Next Step Fusion Simulator

Solving all the equations together in a self-consistent manner requires the introduction of a mathematical abstraction of real devices. This is known as a configuration or digital replica, unique to each tokamak. The digital replica is based on the geometrical and electrical characteristics of the magnetic system and passive conducting structures, including poloidal field coils, the vacuum vessel, and the limiter. The calculation domain is represented by a mesh that can vary for each element.

For plasma shape and position control, magnetic diagnostics such as magnetic probes and flux loops are essential.
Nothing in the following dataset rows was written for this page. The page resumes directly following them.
(** The continuation bytes of a character, up to its last one. *)
Lemma collect_utf8 cs f done_ b0 :
  state f = Ground -> zlen (utf8 f) = 4 -> utf8_len f = zlen done_ ->
  take (Z.to_nat (utf8_len f)) (utf8 f) = done_ ->
  utf8_want f = zlen done_ + zlen cs -> utf8_want f <= 4 -> cs <> [] ->
  Forall (fun b => cont b = true) cs -> head done_ = Some b0 ->
  exists g, filter f cs = finish_utf8 g /\ state g = Ground /\ zlen (utf8 g) = 4 /\
    take (Z.to_nat (utf8_len g)) (utf8 g) = done_ ++ cs.
Proof.
  intros Hs Hl Hn Ht Hw H4 Hne Hc. revert f done_ Hs Hl Hn Ht Hw H4.
  induction Hc as [|b cs Hb Hc IH]; [done|]. intros f dn Hs Hl Hn Ht Hw H4 Hhd. simpl.
  assert (dn <> []) by (by intros ->). assert (0 < zlen dn) by (destruct dn; [done|zlia]).
  zsimp. zlen_pos. unfold push. rewrite (proj2 (Z.eqb_neq _ _)) by lia. cbn [negb].
  unfold cont in Hb. rewrite Hb. set (g := with_utf8 f _ _ _).
  assert (take (Z.to_nat (utf8_len g)) (utf8 g) = dn ++ [b]) as Ht'.
  { simpl. rewrite Z2Nat.inj_add, Nat.add_comm by lia. simpl.
    rewrite take_insert_here by (unfold zlen in *; lia). by rewrite Ht. }
  assert (zlen (utf8 g) = 4) as Hl' by (unfold zlen in *; simpl utf8; by rewrite length_insert).
  destruct cs as [|c cs].
  - rewrite (proj2 (Z.eqb_eq (utf8_len g) (utf8_want g))) by (simpl; zsimp; lia). exists g.
    destruct (finish_utf8 g) as [h o]. simpl. by rewrite app_nil_r.
  - rewrite (proj2 (Z.eqb_neq (utf8_len g) (utf8_want g))) by (simpl; zsimp; zlen_pos; lia).
    destruct (IH ltac:(done) g (dn ++ [b])) as (h & E & Hh & Hh' & Ht2); try done.
    + simpl. zsimp. lia.
    + simpl. zsimp. lia.
    + by destruct dn.
    + exists h. rewrite <-app_assoc in Ht2. split; [|done].
      destruct (filter g (c :: cs)). by rewrite <-E.
Qed.
(* ===== verification/RtcCmos.v ===== *)
(** * The CMOS clock ([src/devices/legacy/rtc_cmos.rs])

    The host's clocks are inputs: an operation that reads them takes the
    readings it gets. The calendar is specified by the Gregorian successor of a
    day, and the code's closed formula is proved to follow it. *)

From S2P Require Import Prelude.
Local Open Scope Z_scope.

Definition RTC_INDEX_PORT : Z := 0x70.
Definition RTC_DATA_PORT : Z := 0x71.
Definition REG_SECONDS : Z := 0x00.
Definition REG_MINUTES : Z := 0x02.
Definition REG_HOURS : Z := 0x04.
Definition REG_WEEKDAY : Z := 0x06.
Definition REG_DAY : Z := 0x07.
Definition REG_MONTH : Z := 0x08.
Definition REG_YEAR : Z := 0x09.
Definition REG_A : Z := 0x0a.
Definition REG_B : Z := 0x0b.
Definition REG_C : Z := 0x0c.
Definition REG_D : Z := 0x0d.
Definition REG_CENTURY : Z := 0x32.
Definition REG_A_VALUE : Z := 0x26.
Definition REG_B_VALUE : Z := 0x02.
Definition REG_D_VALUE : Z := 0x80.
(** 250 ms, in nanoseconds. *)
Definition LATCH_MAX_AGE : Z := 250 * 1000000.

Record Wallclock := mkWallclock {
  sec : Z; minute : Z; hour : Z; weekday : Z; day : Z; month : Z; year : Z; century : Z }.

Record RtcCmos := mkRtc { index : Z; ram : list Z; latched : Wallclock; latched_at : Z }.

(** What the host's clocks return to one operation: the monotonic clock when the
    latch's age is taken, the wall clock in seconds since the epoch ([None]
    before it), and the monotonic clock when the latch is stamped. *)
Record Readings := mkReadings { mono_age : Z; wall : option Z; mono_stamp : Z }.

Definition to_bcd (v : Z) : Z := Z.lor (u8 (Z.shiftl (v / 10) 4)) (v mod 10).

Definition civil_from_days (z : Z) : Z * Z * Z :=
  let z := z + 719468 in
  let era := (if 0 <=? z then z else z - 146096) ÷ 146097 in
  let doe := u64 (z - era * 146097) in
  let yoe := (doe - doe / 1460 + doe / 36524 - doe / 146096) / 365 in
  let y := yoe + era * 400 in
  let doy := doe - (365 * yoe + yoe / 4 - yoe / 100) in
  let mp := (5 * doy + 2) / 153 in
  let d := u32 (doy - (153 * mp + 2) / 5 + 1) in
  let m := u32 (if mp <? 10 then mp + 3 else mp - 9) in
  (if m <=? 2 then y + 1 else y, m, d).

Definition now_utc (wall : option Z) : Wallclock :=
  let secs := match wall with Some s => s | None => 0 end in
  let days := secs / 86400 in
  let tod := secs mod 86400 in
  let '(y, m, d) := civil_from_days days in
  mkWallclock (u8 (tod mod 60)) (u8 ((tod / 60) mod 60)) (u8 (tod / 3600))
    (u8 ((days + 4) mod 7 + 1)) (u8 d) (u8 m) (u8 (Z.rem y 100)) (u8 (y ÷ 100)).

Definition new (r : Readings) : RtcCmos :=
  mkRtc 0 (replicate 128 0) (now_utc (wall r)) (mono_stamp r).

Definition refresh (s : RtcCmos) (r : Readings) : RtcCmos :=
  if LATCH_MAX_AGE <=? saturating_sub (mono_age r) (latched_at s)
  then mkRtc (index s) (ram s) (now_utc (wall r)) (mono_stamp r)
  else s.

Definition is_clock_reg (i : Z) : bool :=
  existsb (Z.eqb i) [REG_SECONDS; REG_MINUTES; REG_HOURS; REG_WEEKDAY; REG_DAY; REG_MONTH; REG_YEAR; REG_CENTURY].

(** The inner [match idx] of [pio_read]: the field, in BCD but for the weekday. *)
Definition clock_reg (w : Wallclock) (i : Z) : Z :=
  if i =? REG_SECONDS then to_bcd (sec w)
  else if i =? REG_MINUTES then to_bcd (minute w)
  else if i =? REG_HOURS then to_bcd (hour w)
  else if i =? REG_WEEKDAY then weekday w
  else if i =? REG_DAY then to_bcd (day w)
  else if i =? REG_MONTH then to_bcd (month w)
  else if i =? REG_YEAR then to_bcd (year w)
  else to_bcd (century w).

Definition pio_read (s : RtcCmos) (port : Z) (r : Readings) : RtcCmos * Z :=
  if port =? RTC_INDEX_PORT then (s, index s)
  else
    let i := index s in
    if i =? REG_A then (s, REG_A_VALUE)
    else if i =? REG_B then (s, REG_B_VALUE)
    else if i =? REG_C then (s, 0)
    else if i =? REG_D then (s, REG_D_VALUE)
    else if is_clock_reg i then let s := refresh s r in (s, clock_reg (latched s) i)
    else (s, byte_at (ram s) (Z.land i 0x7f)).

Definition pio_write (s : RtcCmos) (port val : Z) : RtcCmos :=
  if port =? RTC_INDEX_PORT then mkRtc (Z.land val 0x7f) (ram s) (latched s) (latched_at s)
  else
    let i := index s in
    if is_clock_reg i || existsb (Z.eqb i) [REG_A; REG_B; REG_C; REG_D] then s
    else mkRtc i (<[Z.to_nat (Z.land i 0x7f) := val]> (ram s)) (latched s) (latched_at s).

(** ** The calendar, by successor *)

Definition leap (y : Z) : bool :=
  (y mod 4 =? 0) && (negb (y mod 100 =? 0) || (y mod 400 =? 0)).

Definition month_len (y m : Z) : Z :=
  if m =? 2 then (if leap y then 29 else 28)
  else if existsb (Z.eqb m) [4; 6; 9; 11] then 30 else 31.

Definition next_day (c : Z * Z * Z) : Z * Z * Z :=
  let '(y, m, d) := c in
  if d <? month_len y m then (y, m, d + 1)
  else if m <? 12 then (y, m + 1, 1) else (y + 1, 1, 1).

Definition date_ok (c : Z * Z * Z) : Prop :=
  let '(y, m, d) := c in 1 <= m <= 12 /\ 1 <= d <= month_len y m.

(** The formula in three steps: the 400-year era, the March-based year in it and
    the day in that year, and the month and day. *)
Definition yoe_start (y : Z) : Z := 365 * y + y / 4 - y / 100.
Definition yoe_of (doe : Z) : Z := (doe - doe / 1460 + doe / 36524 - doe / 146096) / 365.

Lemma yoe_bounds doe :
  0 <= doe < 146097 ->
  0 <= yoe_of doe < 400 /\ yoe_start (yoe_of doe) <= doe /\
  (doe < yoe_start (yoe_of doe + 1) \/ (yoe_of doe = 399 /\ doe = 146096)).
Proof.
  intros H. unfold yoe_of, yoe_start. split; [zlia|]. split; [zlia|]. zlia.
Qed.

Definition md_of (doy : Z) : Z * Z :=
  let mp := (5 * doy + 2) / 153 in
  (if mp <? 10 then mp + 3 else mp - 9, doy - (153 * mp + 2) / 5 + 1).

Definition year_of (m y : Z) : Z := if m <=? 2 then y + 1 else y.

(** The date of day [doy] of the March-based year [y]. *)
Definition date_of (y doy : Z) : Z * Z * Z := let '(m, d) := md_of doy in (year_of m y, m, d).

Lemma md_range doy :
  0 <= doy <= 365 -> 1 <= (md_of doy).1 <= 12 /\ 1 <= (md_of doy).2 <= 31.
Proof. intros. unfold md_of. cbn. destruct (Z.ltb_spec ((5 * doy + 2) / 153) 10); zlia. Qed.

Lemma civil_eras z :
  let doe := (z + 719468) mod 146097 in
  let y := yoe_of doe in
  civil_from_days z = date_of (y + (z + 719468) / 146097 * 400) (doe - yoe_start y).
Proof.
  cbv zeta. unfold civil_from_days. set (w := z + 719468).
  assert ((if 0 <=? w then w else w - 146096) ÷ 146097 = w / 146097) as ->.
  { destruct (Z.leb_spec 0 w); [apply Z.quot_div_nonneg; lia|].
    rewrite <-(Z.opp_involutive (w - 146096)), Z.quot_opp_l, Z.quot_div_nonneg by lia. zlia. }
  replace (w - w / 146097 * 146097) with (w mod 146097) by zlia.
  assert (0 <= w mod 146097 < 146097) as Hd by zlia.
  rewrite (u64_small (w mod 146097)) by lia. set (doe := w mod 146097) in *.
  destruct (yoe_bounds doe Hd) as (Hy & Hlo & Hhi). fold (yoe_of doe) (yoe_start (yoe_of doe)).
  set (y := yoe_of doe) in *. assert (0 <= doe - yoe_start y <= 365) as Hdoy.
  { unfold yoe_start in *. zlia. }
  destruct (md_range _ Hdoy) as [Hm Hdd]. unfold date_of, md_of, year_of in *. cbn [fst snd] in *.
  rewrite !u32_small by lia. done.
Qed.

(** Up to the last day of February the successor is the same in every year. *)
Definition md_succ_check (doy : Z) : bool :=
  let '(m, d) := md_of doy in
  bool_decide (md_of (doy + 1) =
    (if d <? month_len 1 m then (m, d + 1) else if m <? 12 then (m + 1, 1) else (1, 1))) &&
  negb (m =? 2) || (m =? 2) && (d <? 28) && bool_decide (md_of (doy + 1) = (2, d + 1)).

Lemma md_succ_all : forallb md_succ_check (seqZ 0 364) = true.
Proof. vm_compute. reflexivity. Qed.

Lemma date_of_succ y doy :
  0 <= doy < 364 -> date_of y (doy + 1) = next_day (date_of y doy).
Proof.
  intros H. pose proof md_succ_all as Hc. rewrite forallb_forall in Hc.
  specialize (Hc doy). assert (In doy (seqZ 0 364)) as Hin by (apply list_elem_of_In, elem_of_seqZ; lia).
  specialize (Hc Hin). unfold md_succ_check, date_of in *. destruct (md_of doy) as [m d] eqn:E.
  pose proof (md_range doy ltac:(lia)) as Hr. rewrite E in Hr. cbn in Hr.
  apply orb_true_iff in Hc as [Hc|Hc].
  - apply andb_true_iff in Hc as [Hc Hm]. apply bool_decide_eq_true in Hc. rewrite Hc.
    bool_hyps. unfold next_day, month_len. rewrite !(proj2 (Z.eqb_neq m 2)) by done.
    destruct (existsb _ _); unfold year_of; guards; try done; bool_hyps; f_equal; f_equal; lia.
  - bool_hyps. match goal with H : bool_decide _ = true |- _ => apply bool_decide_eq_true in H; rewrite H end.
    subst m. unfold next_day, month_len. simpl. destruct (leap _); rewrite (proj2 (Z.ltb_lt d _)) by lia; done.
Qed.

Lemma date_of_feb28 y : date_of y 364 = (y + 1, 2, 28).
Proof. done. Qed.
Lemma date_of_feb29 y : date_of y 365 = (y + 1, 2, 29).
Proof. done. Qed.
Lemma date_of_mar1 y : date_of y 0 = (y, 3, 1).
Proof. done. Qed.

Lemma next_feb28 y : next_day (y, 2, 28) = if leap y then (y, 2, 29) else (y, 3, 1).
Proof. unfold next_day, month_len. simpl. by destruct (leap y). Qed.
Lemma next_feb29 y : leap y = true -> next_day (y, 2, 29) = (y, 3, 1).
Proof. intros H. unfold next_day, month_len. simpl. by rewrite H. Qed.

Lemma leap_spec y : leap y = true <-> y mod 4 = 0 /\ (y mod 100 <> 0 \/ y mod 400 = 0).
Proof. unfold leap. rewrite andb_true_iff, orb_true_iff, negb_true_iff, !Z.eqb_eq, Z.eqb_neq. done. Qed.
Synthetic signals of those sensors are calculated considering the mutual magnetic fields arising from toroidal currents in plasma, active, and passive elements. Read more about the validation and verification of synthetic magnetic diagnostics in the blog post.

By considering factors such as thermal conductivity, compression, and electron drift, NSFsim can accurately predict plasma evolution and solve reverse tasks, providing a comprehensive understanding of tokamak operations. This approach allows us to simulate the intricate details of plasma physics, magnetic fields, energetics, and control mechanisms.

NSFsim is leveraged for myriad purposes, including simulation, experiment planning, disruption prediction and analysis, research, and crucially, for training machine learning (ML) models designed for plasma control and behavior prediction by simulating complex plasma behaviors and dynamics to provide an essential environment for developing advanced control systems.